You notice the person who asks one more question when everyone else has accepted the first answer.
It doesn't look like much. They don't announce it. They ask, they listen to the response, and then — just as the conversation is settling — they ask again. Slightly differently. From a different angle. The way someone might try a door a second time not because they doubt the lock but because they want to be sure they've seen all the sides of it.
The decisive moment doesn't appear from nowhere. It is prepared for — quietly, across many prior moves that each looked ordinary, that each shifted things slightly in a direction no one else was tracking. The intelligence is not in the flourish. It is in everything that made the flourish possible.
You notice the person who remembers what you said three weeks ago and brings it back now, not to score a point, but because they have been thinking about it since. The conversation you had that you had already half-forgotten has been sitting in them, gathering relevance.
You notice the person who pauses before answering. Not dramatically — just the small pause of someone who is actually locating their response rather than producing the nearest available one.
You notice the person who, when they disagree with you, disagrees with the thing you actually said rather than the easier version of it. Who finds the strongest version of your argument before they engage with it. Who makes you better at your own position by taking it seriously.
You notice the person who has read the thing, not just the summary of the thing. Who has been to the place, not just seen the photographs. Who knows the history, not just the current chapter. Whose understanding of any given situation has more layers than you expected when you first encountered it.
Who in your life thinks in layers — and how did you first notice it?

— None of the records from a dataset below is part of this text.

(* ===== verification/PubSub.v ===== *)
(** * Subscriptions: db/pubsub.cpp

    [PubSub::subscribe], [poll], [unsubscribe] and their helpers, one definition
    per function, over the process state of World.v.  Loops carry fuel that is
    shown to be enough.  While [zmq::poll] waits, other threads change the state
    arbitrarily ([others]); the rest of a function runs undisturbed here, and
    PubSubConc.v treats the interleavings of the locked regions. *)

From S2P Require Import Prelude Monad StdMap Bytes Oid Doubles Bson BsonBytes HostPort Zmq World.

(** ** Messages *)

Record SubscriptionMessage := mkMessage {
  subscriptionId : OID;
  channel : string;
  message : BSONObj;
  timestamp : Z
}.

(** [operator<] on messages: in a priority queue the greatest identifier comes
    out first, then the greatest channel, then the earliest time. *)
Definition message_ltb (m1 m2 : SubscriptionMessage) : bool :=
  if subscriptionId m1 <?k subscriptionId m2 then true
  else if OID_eqb (subscriptionId m1) (subscriptionId m2) && (channel m1 <?k channel m2)
  then true
  else OID_eqb (subscriptionId m1) (subscriptionId m2)
       && StringData_eqb (channel m1) (channel m2) && (timestamp m2 <? timestamp m1).

(** [std::priority_queue]: which of several greatest elements [top] gives is not
    specified, so the queue is an interface.  [pq_elems] is its contents. *)
Class PriorityQueue (Q : Type) := {
  pq_new : Q;
  pq_push : SubscriptionMessage → Q → Q;
  pq_top : Q → option SubscriptionMessage;
  pq_pop : Q → Q;
  pq_elems : Q → list SubscriptionMessage
}.

Class PriorityQueueLaws (Q : Type) `{PriorityQueue Q} : Prop := {
  pq_new_elems : pq_elems pq_new = [];
  pq_push_elems m q : pq_elems (pq_push m q) ≡ₚ m :: pq_elems q;
  pq_top_None q : pq_top q = None ↔ pq_elems q = [];
  pq_top_Some q m : pq_top q = Some m →
    pq_elems q ≡ₚ m :: pq_elems (pq_pop q) ∧ ∀ m', m' ∈ pq_elems q → message_ltb m m' = false
}.

(** ** Constants and results *)

Definition kMaxTimeoutMillis : Z := 1000 * 60 * 10.
Definition kDebugTimeoutMillis : Z := 100.
Definition maxPollInterval : Z := 1000.
Definition kIntPubSubEndpoint : string := "inproc://pubsub".

Abbreviation Errors := (list (OID * string)) (only parsing).

(** What [poll] returns: the messages and its three output arguments. *)
Record PollResult (Q : Type) := mkPoll {
  pr_messages : Q;
  pr_millisPolled : Z;
  pr_pollAgain : bool;
  pr_errors : Errors
}.
Arguments mkPoll {Q}. Arguments pr_messages {Q}. Arguments pr_millisPolled {Q}.
Arguments pr_pollAgain {Q}. Arguments pr_errors {Q}.

Section pubsub.
Context {Mt Pt Q : Type} `{MatcherOps Mt} `{ProjectionOps Pt} `{PriorityQueue Q}.
Context (sys : System Mt Pt).
Abbreviation W := (World Mt Pt).
Abbreviation SubscriptionVector := (list (OID * loc)).

(** ** Socket set-up *)

Definition turn_off : M W unit := modify (set_flags false false).

Definition initSendSocket : M W (option socket_t) :=
  try_zmq
    (s ← zmq_socket sys (if p_isMongos sys then ZMQ_PUSH else ZMQ_PUB);
     s ← on_socket sys (sock_rcvhwm 0) s;
     mret (Some s))
    (λ _, _ ← turn_off; mret None).

Definition initRecvSocket : M W (option socket_t) :=
  try_zmq
    (s ← zmq_socket sys (if p_configsvr sys then ZMQ_PULL else ZMQ_SUB);
     s ← (if negb (p_configsvr sys) then on_socket sys (sock_subscribe "") s else mret s);
     mret (Some s))
    (λ _, _ ← turn_off; mret None).

(** ** Subscribing *)

(** [subscriptionId.init()]. *)
Definition gen_oid : M W OID :=
  w ← getS;
  let '(o, inc) := OID_init (clockSec w) (p_machine sys) (oidInc w) in
  _ ← modify (set_oidInc inc); mret o.

Definition subscribe (channel : string) (filter projection : BSONObj) : M W OID :=
  subscriptionId ← gen_oid;
  subSocket ← try_zmq
    (s ← zmq_socket sys ZMQ_SUB;
     s ← on_socket sys (sock_subscribe channel) s;
     s ← on_socket sys (sock_rcvhwm 0) s;
     on_socket sys (sock_connect kIntPubSubEndpoint) s)
    (λ what, throw (UserException 18539 what));
  f ← (if negb (isEmpty filter) then m ← lift (matcher_new filter); mret (Some m)
       else mret None);
  p ← (if negb (isEmpty projection) then p ← lift (projection_init projection); mret (Some p)
       else mret None);
  let s := mkInfo subSocket (bitfield 0) (bitfield 0) (bitfield 1) f p in
  _ ← modify (λ w, set_subscriptions (map_insert subscriptionId (length (heap w)) (subscriptions w))
                     (set_heap (heap w ++ [s]) w));
  mret subscriptionId.

(** ** Unsubscribing *)

Definition unsubscribe (subscriptionId : OID) (errors : Errors) (force : bool) : M W Errors :=
  w ← getS;
  match map_find subscriptionId (subscriptions w) with
  | None => mret (map_insert subscriptionId "Subscription not found." errors)
  | Some l =>
      match heap w !! l with
      | None => throw (UndefinedBehaviour "dangling subscription")
      | Some s =>
          if negb force && flag (inUse s) then
            _ ← modify (upd_info l (set_shouldUnsub 1)); mret errors
          else
            _ ← modify (upd_info l (λ s, set_sock (sock_close (sock s)) s));
            _ ← modify (λ w, set_subscriptions (map_erase subscriptionId (subscriptions w)) w);
            mret errors
      end
  end.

The Akan carve the image of a board game into cloth as a symbol for this exact quality of mind — not raw cleverness, but the intelligence that operates through accumulated attention, patient planning, the long game.
Dame-Dame is won not by the player who makes the most powerful single move, but by the player who has been thinking three moves deeper than their opponent since the beginning. Each piece placed creates the conditions for the next piece, and the piece after that, until eventually the board has a shape that only one player can see — and the game is already, functionally, over.
The player who understands this does not look impressive in the early game. They look patient. They look, perhaps, as if they are not doing very much. And then, many moves later, the board has taken a shape that the other person never saw coming.
Where in your life are you playing the long game — making moves that don't pay off yet, that are in service of something further out?
You add one thing to what you know. Then another. Then something from a different domain that seems unrelated until, months later, it connects to the first thing in a way that produces something neither alone could have produced. This is not a metaphor for intelligence. This is the actual mechanism. Understanding compounds.
The proverb attached to this symbol is not about genius. It is about sustained attention over time — the person who keeps looking, keeps asking, keeps placing pieces — and the understanding that arrives, eventually, as a consequence of this practice rather than a reward for natural ability.
The person who asks one more question when everyone else has accepted the first answer is not showing off. They are placing a piece. They are keeping the game going past the point where others have stopped playing. And the understanding they eventually arrive at — the one that seems, to observers, to come from nowhere — has been accumulated, move by patient move, since long before the moment it became visible.
What understanding have you been accumulating — slowly, without announcement — that is further along than you usually give it credit for?
You have been placing pieces your whole life. Every conversation you stayed in past the comfortable point. Every book you read past the chapter where you thought you understood it. Every time you went back to something you thought you'd figured out and found there was more. Every question you asked when the easier thing would have been to accept the first answer.
These are not wasted moves. They are the board. The intelligence that is yours is not a fixed quantity you were born with. It is the game you have been playing, move by patient move, for as long as you have been paying attention to the world.
The decisive moments are won before they arrive. The board takes its shape slowly. And the player who wins is the one who was already thinking three moves deeper — not in the dramatic final moment, but in all the ordinary moments that preceded it, when no one was watching and the game was not yet visibly won.
The board is further along than you think.
Sit With This
What is the board you have been building?
Not the move you are most proud of.
The accumulated shape.
The thing you have been quietly building across years of attention that is further along than you usually acknowledge.